This is what happens when you forget that you put the International Space Station in your refrigerator three months ago
By Sara Bruskin
Mold infestation can be a nightmare, replete with health hazards and costly mitigation options. But what can you do when mold and fungus infest a space station? There isn’t exactly a neighborhood expert who can bring their van around to investigate the problem.
Instead, NASA is calling on the experts at BioServe Space Technologies at CU Boulder to explore solutions for their mold problem. Astronauts have found large growths of biofilm (a collection of microbes growing on a surface) in the International Space Station (ISS) and aboard space shuttles. The Russian space station, Mir, suffered similar problems during its years of operation.
Did You Know…
CU Boulder receives more NASA funding for space research
than any other university.
The biofilm isn’t just unsavory in appearance — it has the potential to eat through equipment and jeopardize the health of astronauts.
Luis Zea, an assistant research professor at BioServe and principal investigator on this project, says, “It shows up behind control panels and has gotten into heat exchangers and pipe systems. On Mir, they once noticed a pretty bad stench. Looking for its source, they pulled off a panel and found a lot of mold. That was the smell, but it was also consuming plastic cabling in that area.”
While damaged equipment is certainly a problem on space stations, it can be remedied with replacement parts from Earth. NASA is being proactive and looking ahead to future scenarios in which that won’t be possible. When exploration shuttles travel to Mars and beyond, onboard bacteria and fungi eating away at equipment (a process known as biodegradation) could cause irreparable issues.
In the interest of nipping this problem in the bud (or spore, more accurately), NASA awarded BioServe a $750,000 grant to research the biofilms present on the ISS and find methods of eradicating them. First, the research team needs to figure out what kinds of microbes they’re dealing with.

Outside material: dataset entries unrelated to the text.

(* the first row of a sorted list is below every row *)
Lemma sorted_head_min (m : seq str) (r : str) :
  sorted str_le m -> r \in m -> str_le (head [::] m) r.
Proof.
case: m => [|m0 m] //= /(order_path_min str_le_trans) /allP mn.
by rewrite in_cons => /orP [/eqP ->|/mn //]; exact: str_le_refl.
Qed.

(* with one marker, below all other symbols, the first row of the sorted
   table is the rotation that starts at the marker *)
Lemma head_sorted_rotations (a b : str) :
  all (fun c => dollar < c) a -> all (fun c => dollar < c) b ->
  head [::] (sorted_rotations (a ++ dollar :: b)) = dollar :: b ++ a.
Proof.
move=> /allP ga /allP gb; set s := a ++ dollar :: b.
have r0 : dollar :: b ++ a = rot (size a) s by rewrite /s rot_size_cat.
have s0 : 0 < size s by rewrite size_cat /= addnS.
have r0M : dollar :: b ++ a \in sorted_rotations s.
  rewrite mem_sorted_py rotationsE r0; apply/mapP; exists (size a) => //.
  by rewrite mem_iota /= add0n size_cat /= addnS ltnS leq_addr.
have ge j : j < size s ->
    dollar <= nth 0 s j /\ (nth 0 s j = dollar -> j = size a).
  rewrite size_cat /= addnS /s nth_cat => ltj.
  case: (ltnP j (size a)) => [ja|].
    have gt := ga _ (mem_nth 0 ja); split; first exact: ltnW.
    by move=> e; move: gt; rewrite e ltnn.
  rewrite leq_eqVlt => /orP [/eqP <- //|ja]; first by rewrite subnn.
  have jb : j - size a - 1 < size b by apply/ltP; nat_lia.
  have -> : j - size a = (j - size a - 1).+1 by nat_lia.
  have gt := gb _ (mem_nth 0 jb); split; first exact: ltnW.
  by move=> /= e; move: gt; rewrite e ltnn.
set m0 := head [::] (sorted_rotations s).
have le0 : str_le m0 (dollar :: b ++ a).
  exact: (sorted_head_min (sorted_py_sorted (rotations s)) r0M).
have : m0 \in sorted_rotations s.
  by rewrite /m0 -nth0 mem_nth // size_sorted_rotations.
rewrite mem_sorted_py rotationsE => /mapP [i].
rewrite mem_iota /= add0n => lti em0.
have [gei eqi] := ge i lti.
move: le0; rewrite em0 {1}/rot (drop_nth 0 lti) /=.
case/orP=> [lt|/andP [/eqP /eqi -> _]]; last by rewrite r0.
by move: gei; rewrite leqNgt lt.
Qed.

(* ===================================================================== *)
(* Further properties of the code                                         *)
(* ===================================================================== *)

(** X1. bwt_transform raises on no input: list.index always finds s and no
    rotation is empty.  The transformed string has the length of the input,
    plus one when the input has no '$'. *)
Theorem bwt_transform_never_raises (x : str) :
  exists t idx,
    bwt_transform x = Ok (t, idx) /\ size t = size x + (dollar \notin x).
Proof.
exists (last_column (effective x)).
exists (Z.of_nat (index (effective x) (sorted_rotations (effective x)))).
by rewrite bwt_transformE size_last_column size_effectiveE.
Qed.

(** X2. The round trip needs no condition on the input: for every string x,
    empty or not, with any number of '$' and with symbols below '$' or not,
    bwt_inverse applied to the pair returned by bwt_transform x returns
    effective x. *)
Theorem roundtrip_every_input (x : str) :
  exists t idx,
    bwt_transform x = Ok (t, idx) /\ bwt_inverse t idx = Ok (effective x).
Proof.
exists (last_column (effective x)).
exists (Z.of_nat (index (effective x) (sorted_rotations (effective x)))).
by rewrite bwt_transformE bwt_inverse_sorted_rotations ?size_effective.
Qed.

(** X3. The transform loses nothing: two inputs with the same result have
    the same effective string. *)
Theorem bwt_transform_lossless (x y : str) :
  bwt_transform x = bwt_transform y -> effective x = effective y.
Proof.
move=> e; have := roundtrip_any_input x; rewrite e => ix.
by have := roundtrip_any_input y; rewrite ix => -[].
Qed.

Lemma bwt_transform_lossless_witness :
  bwt_transform (lit "AB") = bwt_transform (lit "AB$") /\
  effective (lit "AB") = effective (lit "AB$").
Proof.
have e : bwt_transform (lit "AB") = bwt_transform (lit "AB$") by vm_compute.
exact: (conj e (bwt_transform_lossless e)).
Defined.

(** X4. Appending the marker oneself changes nothing: for an input x
    without '$', bwt_transform(x + '$') returns what bwt_transform(x)
    returns. *)
Theorem bwt_transform_marker_appended (x : str) :
  dollar \notin x -> bwt_transform (x ++ [:: dollar]) = bwt_transform x.
Proof.
move=> nx; rewrite !bwt_transformE /= [effective x]/effective nx.
by rewrite effective_id // mem_cat mem_seq1 eqxx orbT.
Qed.

Lemma bwt_transform_marker_appended_witness :
  dollar \notin lit "BANANA" /\
  bwt_transform (lit "BANANA" ++ [:: dollar]) = bwt_transform (lit "BANANA").
Proof.
split; [by [] | exact: (@bwt_transform_marker_appended (lit "BANANA") isT)].
Defined.

(** X5. The symbol of the transformed string at the returned index is the
    last symbol of the string transformed: the last symbol of x when x
    contains '$', and '$' itself when the marker was appended. *)
Theorem transformed_at_index (x : str) :
  exists t idx,
    [/\ bwt_transform x = Ok (t, idx),
        getitem 0 t idx = getitem 0 (effective x) (-1)
      & getitem 0 t idx = Ok (if dollar \in x then last 0 x else dollar)].
Proof.
set s := effective x.
exists (last_column s), (Z.of_nat (index s (sorted_rotations s))).
have s0 : 0 < size s by exact: size_effective.
have lti := index_sorted_rotations s0.
have e : getitem 0 (last_column s) (Z.of_nat (index s (sorted_rotations s))) =
         Ok (last 0 s).
  rewrite getitem_nat size_last_column lti /last_column.
  by rewrite (nth_map [::]) ?size_sorted_rotations // nth_index ?mem_sorted_rotations.
split; first exact: bwt_transformE.
  by rewrite e getitem_last; case: (s) s0.
rewrite e /s /effective; case: (dollar \in x) => //=.
by rewrite last_cat.
Qed.

(** X6. bwt_inverse returns a string exactly when the index lies in
    [-n, n), n being the length of the transformed string, whatever that
    string is; in particular it returns nothing for the empty string. *)
Theorem bwt_inverse_ok_iff (t : str) (i : Z) :
  (exists r, bwt_inverse t i = Ok r) <-> (- len t <= i < len t)%Z.
Proof.
have sT : len (table_after t (size t)) = len t by rewrite /len size_table_after.
rewrite bwt_inverseE; split=> [[r]|hi].
  case: (Z.lt_ge_cases i (- len t)) => [lo|lo].
    by rewrite getitem_out ?sT //; left.
  case: (Z.lt_ge_cases i (len t)) => [//|hi].
  by rewrite getitem_out ?sT //; right.
rewrite /getitem /norm_index /in_range sT.
by z_tests; eexists.
Qed.

(** X7. The string bwt_inverse returns has the length of the transformed
    string, for every transformed string and every index in [-n, n). *)
Theorem bwt_inverse_length (t : str) (i : Z) :
  (- len t <= i < len t)%Z ->
  exists2 r, bwt_inverse t i = Ok r & size r = size t.
Proof.
move=> hi; rewrite bwt_inverseE.
have sT : size (table_after t (size t)) = size t by exact: size_table_after.
have row k : k < size t -> size (nth [::] (table_after t (size t)) k) = size t.
  move=> ltk; apply/eqP.
  by apply: (allP (size_table_after_rows t (size t))); rewrite mem_nth ?sT.
have lT : len (table_after t (size t)) = len t by rewrite /len sT.
case: (Z.lt_ge_cases i 0) => [neg|pos].
  rewrite getitem_neg lT; first by lia.
  eexists; first by [].
  by apply: row; apply/ltP; rewrite /len in hi *; lia.
rewrite -(Z2Nat.id i) // getitem_nat sT.
have lti : Z.to_nat i < size t by apply/ltP; rewrite /len in hi; lia.
by rewrite lti; eexists; first by []; exact: row.
Qed.

Lemma bwt_inverse_length_witness :
  (- len (lit "ABBA") <= -1 < len (lit "ABBA"))%Z /\
  exists2 r, bwt_inverse (lit "ABBA") (-1) = Ok r & size r = size (lit "ABBA").
Proof.
have h : (- len (lit "ABBA") <= -1 < len (lit "ABBA"))%Z by split; vm_compute.
exact: (conj h (bwt_inverse_length h)).
Defined.

(** X8. With the transformed string of bwt_transform x and any row number
    k below its length, bwt_inverse returns row k of the sorted table,
    which is a rotation s[j:] + s[:j] of the string s transformed: a wrong
    index yields a rotation of the original. *)
Theorem bwt_inverse_any_row (x : str) (k : nat) :
  let s := effective x in
  k < size s ->
  exists t idx j,
    [/\ bwt_transform x = Ok (t, idx), j < size s,
        bwt_inverse t (Z.of_nat k) = Ok (nth [::] (sorted_rotations s) k)
      & nth [::] (sorted_rotations s) k = drop j s ++ take j s].
Proof.
move=> s ltk.
have : nth [::] (sorted_rotations s) k \in rotations s.
  by rewrite -mem_sorted_py mem_nth // size_sorted_rotations.
case/mapP=> j; rewrite mem_iota add0n /= => ltj ej.
exists (last_column s), (Z.of_nat (index s (sorted_rotations s))), j.
split=> //; first exact: bwt_transformE.
by rewrite bwt_inverseE final_table_last_column getitem_nat size_sorted_rotations ltk.
Qed.

Lemma bwt_inverse_any_row_witness :
  2 < size (effective (lit "BANANA")) /\
  exists t idx j,
    [/\ bwt_transform (lit "BANANA") = Ok (t, idx),
        j < size (effective (lit "BANANA")),
        bwt_inverse t (Z.of_nat 2) =
        Ok (nth [::] (sorted_rotations (effective (lit "BANANA"))) 2)
      & nth [::] (sorted_rotations (effective (lit "BANANA"))) 2 =
        drop j (effective (lit "BANANA")) ++ take j (effective (lit "BANANA"))].
Proof.
split; [by [] | exact: (@bwt_inverse_any_row (lit "BANANA") 2 isT)].
Defined.

(** X9. The transformed string does not depend on where the input starts:
    for a string s that contains '$' and any i, bwt_transform of the
    rotation s[i:] + s[:i] returns the transformed string of s (the index
    alone tells the rotations apart). *)
Theorem bwt_transform_rotation (s : str) (i : nat) :
  dollar \in s ->
  exists t idx idx',
    bwt_transform s = Ok (t, idx) /\
    bwt_transform (drop i s ++ take i s) = Ok (t, idx').
Proof.
move=> ds; exists (last_column s).
exists (Z.of_nat (index s (sorted_rotations s))).
exists (Z.of_nat (index (rot i s) (sorted_rotations s))).
rewrite -/(rot i s) !bwt_transformE /= !effective_id ?mem_rot //.
by rewrite /last_column sorted_rotations_rot.
Qed.

Lemma bwt_transform_rotation_witness :
  dollar \in lit "BANANA$" /\
  exists t idx idx',
    bwt_transform (lit "BANANA$") = Ok (t, idx) /\
    bwt_transform (drop 3 (lit "BANANA$") ++ take 3 (lit "BANANA$")) =
    Ok (t, idx').
Proof.
split; [by [] | exact: (@bwt_transform_rotation (lit "BANANA$") 3 isT)].
Defined.

(** X10. When the string s = a + '$' + b holds one '$' and every other
    symbol is above '$', the first row of the sorted table is the rotation
    that starts at the marker, so the transformed string starts with the
    symbol that precedes the marker cyclically, and the returned index is 0
    exactly when s starts with the marker. *)
Theorem marker_row_first (a b : str) :
  all (fun c => dollar < c) a -> all (fun c => dollar < c) b ->
  exists t idx,
    [/\ bwt_transform (a ++ dollar :: b) = Ok (t, idx),
        nth [::] (sorted_rotations (a ++ dollar :: b)) 0 = dollar :: b ++ a,
        getitem 0 t 0 = Ok (last dollar (b ++ a))
      & idx = 0%Z <-> a = [::]].
Proof.
move=> ga gb.
have e0 : (dollar :: b ++ a == a ++ dollar :: b) = (a == [::]).
  case: (a) ga => [|c a'] /=; first by rewrite cats0 !eqxx.
  by case/andP=> gc _; rewrite eqseq_cons (ltn_eqF gc).
set s := a ++ dollar :: b.
have ds : dollar \in s by rewrite mem_cat in_cons eqxx orbT.
have s0 : 0 < size s by rewrite /s size_cat /= addnS.
have hd : nth [::] (sorted_rotations s) 0 = dollar :: b ++ a.
  by rewrite nth0 head_sorted_rotations.
exists (last_column s), (Z.of_nat (index s (sorted_rotations s))).
split=> //.
- by rewrite bwt_transformE /= effective_id.
- rewrite (getitem_nat 0 _ 0) size_last_column s0 /last_column.
  by rewrite (nth_map [::]) ?size_sorted_rotations // hd.
- case: (sorted_rotations s) hd => [|r0 m] //= ->.
  by rewrite e0; case: eqP => [->|na]; split.
Qed.

Lemma marker_row_first_witness :
  [/\ all (fun c => dollar < c) (lit "BAN"), all (fun c => dollar < c) (lit "ANA")
    & exists t idx,
        [/\ bwt_transform (lit "BAN" ++ dollar :: lit "ANA") = Ok (t, idx),
            nth [::] (sorted_rotations (lit "BAN" ++ dollar :: lit "ANA")) 0 =
            dollar :: lit "ANA" ++ lit "BAN",
            getitem 0 t 0 = Ok (last dollar (lit "ANA" ++ lit "BAN"))
          & idx = 0%Z <-> lit "BAN" = [::]]].
Proof.
split; [by [] | by [] | exact: (@marker_row_first (lit "BAN") (lit "ANA") isT isT)].
Defined.

(** X11. For every transformed string, the strings bwt_inverse returns are
    in ascending order of the index: for 0 <= k1 <= k2 < n, the result for
    k1 is lexicographically at most the result for k2. *)
Theorem bwt_inverse_monotone (t : str) (k1 k2 : nat) :
  k1 <= k2 -> k2 < size t ->
  exists r1 r2,
    [/\ bwt_inverse t (Z.of_nat k1) = Ok r1,
        bwt_inverse t (Z.of_nat k2) = Ok r2 & str_le r1 r2].
Proof.
move=> le12 lt2; have lt1 := leq_ltn_trans le12 lt2.
rewrite !bwt_inverseE !getitem_nat size_table_after lt1 lt2.
do 2!eexists; split=> //.
have sT : sorted str_le (table_after t (size t)).
  case: (size t) lt2 => [|n] // _.
  by rewrite /table_after iterS /round sorted_py_sorted.
apply: (sorted_leq_nth str_le_trans str_le_refl [::] sT) => //.
  by rewrite inE size_table_after.
by rewrite inE size_table_after.
Qed.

On Nov. 2, 2019, a resupply mission to the ISS launched, carrying experiments designed by Zea and his team of graduate students. The results will help them identify the biofilms, figure out what conditions cause their proliferation, and eventually, recommend steps for getting rid of the infestation and preventing others from happening.
They’re not going it alone, though. The team working on this study also includes researchers from NASA, the German Aerospace Center, Saarland University, the Massachusetts Institute of Technology and Universidad del Valle de Guatemala.
Let’s hope this bunch of brainiacs finds a solution soon, because pernicious space mold sounds like the premise for a really bad movie.